Lemma embed_success config envelope chunks w cur es w1 :
  let d := env_doc_id envelope in
  ledger_ok (w_ledger w) → dict_get d (w_ledger w) = Some cur → row_status cur = EMBEDDING →
  embed_refusal chunks = None → run handle (_embed_all config chunks) w = (Ok es, w1) →
  w_ledger w1 = w_ledger w ∧
  run handle (embed config envelope chunks) w =
  (Ok es, set_ledger (dict_set d (next_row (w_now w1) d INDEXING INDEXING None None None cur) (w_ledger w1)) w1).
Proof.
  intros d Hok Hc Hs Href Hrun. pose proof (proj2 Hok _ _ Hc) as Hrow. pose proof Hrow as (_ & Hhex & _).
  pose proof (run_provider_only (_embed_all config chunks) w (embed_all_provider _ _)) as (Hl & _ & _). rewrite Hrun in Hl. simpl in Hl.
  split; [done|]. unfold embed. fold d. unfold embed_refusal in Href. destruct chunks as [|c cs]; [done|]. cbn [pbind].
  rewrite validate_lengths_eq. destruct (list_find _ (c :: cs)) as [[]|]; [done|]. rewrite embed_recovery_eq, Hrun.
  unfold _transition_to_indexing. rewrite run_bind.
  by rewrite (run_transition_or_benign_ok d INDEXING None None None w1 cur Hhex); [|by rewrite Hl|done|rewrite Hs; constructor|naive_solver].
Qed.

(** The answer of a provider that embeds each text on its own. *)
Lemma embed_all_pointwise config chunks w (f : string → list pyfloat) :
  (∀ ts st, ∃ st', ea_embed_batch ts st = (Ok (map f ts), st')) → 0 < _effective_batch_size config →
  ∃ st, run handle (_embed_all config chunks) w =
    (Ok (map (λ c, _build_embedded_chunk config c (f (_apply_prefix (ck_text c) ea_document_prefix))) chunks), set_embed st w).
Proof.
  intros Hf Hs. unfold _embed_all. set (texts := map _ chunks). rewrite run_bind, run_lift. unfold _batched.
  rewrite py_batched_pos by lia. rewrite run_bind.
  assert (Hloop : ∀ bs acc w0, ∃ st, run handle (pfold (λ vectors batch, pbind (call (EBatch batch)) (λ vs, Ret (vectors ++ vs))) acc bs) w0
    = (Ok (acc ++ map f (mjoin bs)), set_embed st w0)).
  { induction bs as [|b bs IH]; intros acc w0; cbn [pfold].
    - exists (w_embed w0). simpl. rewrite app_nil_r. by destruct w0.
    - rewrite run_bind, run_bind, run_call. simpl handle. destruct (Hf b (w_embed w0)) as [st' ->]. cbn [run].
      destruct (IH (acc ++ map f b) (set_embed st' w0)) as [st ->]. exists st. simpl. by rewrite map_app, app_assoc. }
  destruct (Hloop (batched texts (Z.to_nat (_effective_batch_size config))) [] w) as [st ->].
  rewrite run_lift, batched_concat by lia. exists st. unfold zip_strict, texts. simpl.
  rewrite bool_decide_eq_true_2 by (by rewrite !length_map). simpl. do 2 f_equal.
  rewrite map_map. clear. induction chunks as [|c cs IH]; simpl; [done|]. by rewrite IH.
Qed.
(* ===== verification/Vertical.v ===== *)
(** * Vertical loader and review queue (src/vestibule/vertical)

    Which scenario a document is processed under, the parking of documents for which none can
    be found, and the review of parked documents. The scenario store is an interface of the
    environment; the ledger and the review registry are shared with every other worker. *)
From S2P Require Import Prelude PyDict Types Fnmatch Identity Ledger Prog System.
#[local] Open Scope Z_scope.

Module Vertical.
Import Identity Ledger Fnmatch.

Definition VERTICAL_UNRESOLVED : string := "VERTICAL_UNRESOLVED".
Definition VERTICAL_MAPPING_INVALID : string := "VERTICAL_MAPPING_INVALID".
Definition VERTICAL_REJECTED : string := "VERTICAL_REJECTED".
Definition REVIEW_ITEM_NOT_FOUND : string := "REVIEW_ITEM_NOT_FOUND".
Definition SCENARIO_NOT_FOUND : string := "SCENARIO_NOT_FOUND".

Inductive ResolutionSource := REVIEW_ASSIGNMENT | ENVELOPE_SCENARIO_ID | ENVELOPE_VERTICAL | SOURCE_MAPPING | UNRESOLVED.

#[export] Instance resolution_source_eq_dec : EqDecision ResolutionSource.
Proof. solve_decision. Defined.

Inductive Confidence := explicit | inferred | unresolved.

Record VerticalResolution := mkResolution {
  vr_vertical : option string; vr_scenario_id : option string; vr_source : ResolutionSource; vr_confidence : Confidence; vr_reason : string }.
(** Vectors truncated to four dimensions pass the check of an index with four. *)
Lemma scenario_dimensions_agree_witness :
  ∃ es w', run (@handle nomic_env) (@Embedder._embed_all nomic_env (to_embedder_config (nomic_scenario (Some 4) 4 "hr-index"))
      [mkChunk "c" "d" 0 [] "text" 1 []]) (@mkWorld nomic_env [] [] tt tt tt 0) = (Ok es, w') ∧
    @Indexer.index_refusal nomic_env (to_indexer_config (nomic_scenario (Some 4) 4 "hr-index")) es = None.
Proof.
  eexists _, _.
  assert (Hrun : run (@handle nomic_env) (@Embedder._embed_all nomic_env (to_embedder_config (nomic_scenario (Some 4) 4 "hr-index"))
    [mkChunk "c" "d" 0 [] "text" 1 []]) (@mkWorld nomic_env [] [] tt tt tt 0) = (Ok _, _)) by (vm_compute; reflexivity).
  split; [exact Hrun|].
  refine (proj2 (proj1 (@scenario_dimensions_agree nomic_env (λ s, s) (nomic_scenario (Some 4) 4 "hr-index") 768 [mkChunk "c" "d" 0 [] "text" 1 []] _ _ _
    eq_refl eq_refl _ _ Hrun)) _); [|discriminate|intros t [= <-]; discriminate].
  intros ts st vs st' [= <- _]. clear. induction ts as [|t ts IH]; constructor; [vm_compute; reflexivity|exact IH].
Defined.

(** Two scenarios the validation lets through: a negative target dimension, which no vector can
    have, with an equally negative index dimension; and an index name that ends with a newline. *)
Lemma scenario_validation_gaps :
  scenario_errors (λ s, s) (nomic_scenario (Some (-1)) (-1) "hr-index") = [] ∧
  scenario_errors (λ s, s) (nomic_scenario None 768 ("hr-index" +:+ String "010"%char "")) = [].
Proof. split; vm_compute; reflexivity. Qed.

End Scenarios.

• • • • • • •

Scan the data above and copy every line with "chunks" in it.

RESPONSE AREA:
Lemma embed_success config envelope chunks w cur es w1 :
  embed_refusal chunks = None → run handle (_embed_all config chunks) w = (Ok es, w1) →
  run handle (embed config envelope chunks) w =
  pose proof (run_provider_only (_embed_all config chunks) w (embed_all_provider _ _)) as (Hl & _ & _). rewrite Hrun in Hl. simpl in Hl.
  split; [done|]. unfold embed. fold d. unfold embed_refusal in Href. destruct chunks as [|c cs]; [done|]. cbn [pbind].
Lemma embed_all_pointwise config chunks w (f : string → list pyfloat) :
  ∃ st, run handle (_embed_all config chunks) w =
    (Ok (map (λ c, _build_embedded_chunk config c (f (_apply_prefix (ck_text c) ea_document_prefix))) chunks), set_embed st w).
  intros Hf Hs. unfold _embed_all. set (texts := map _ chunks). rewrite run_bind, run_lift. unfold _batched.
  rewrite map_map. clear. induction chunks as [|c cs IH]; simpl; [done|]. by rewrite IH.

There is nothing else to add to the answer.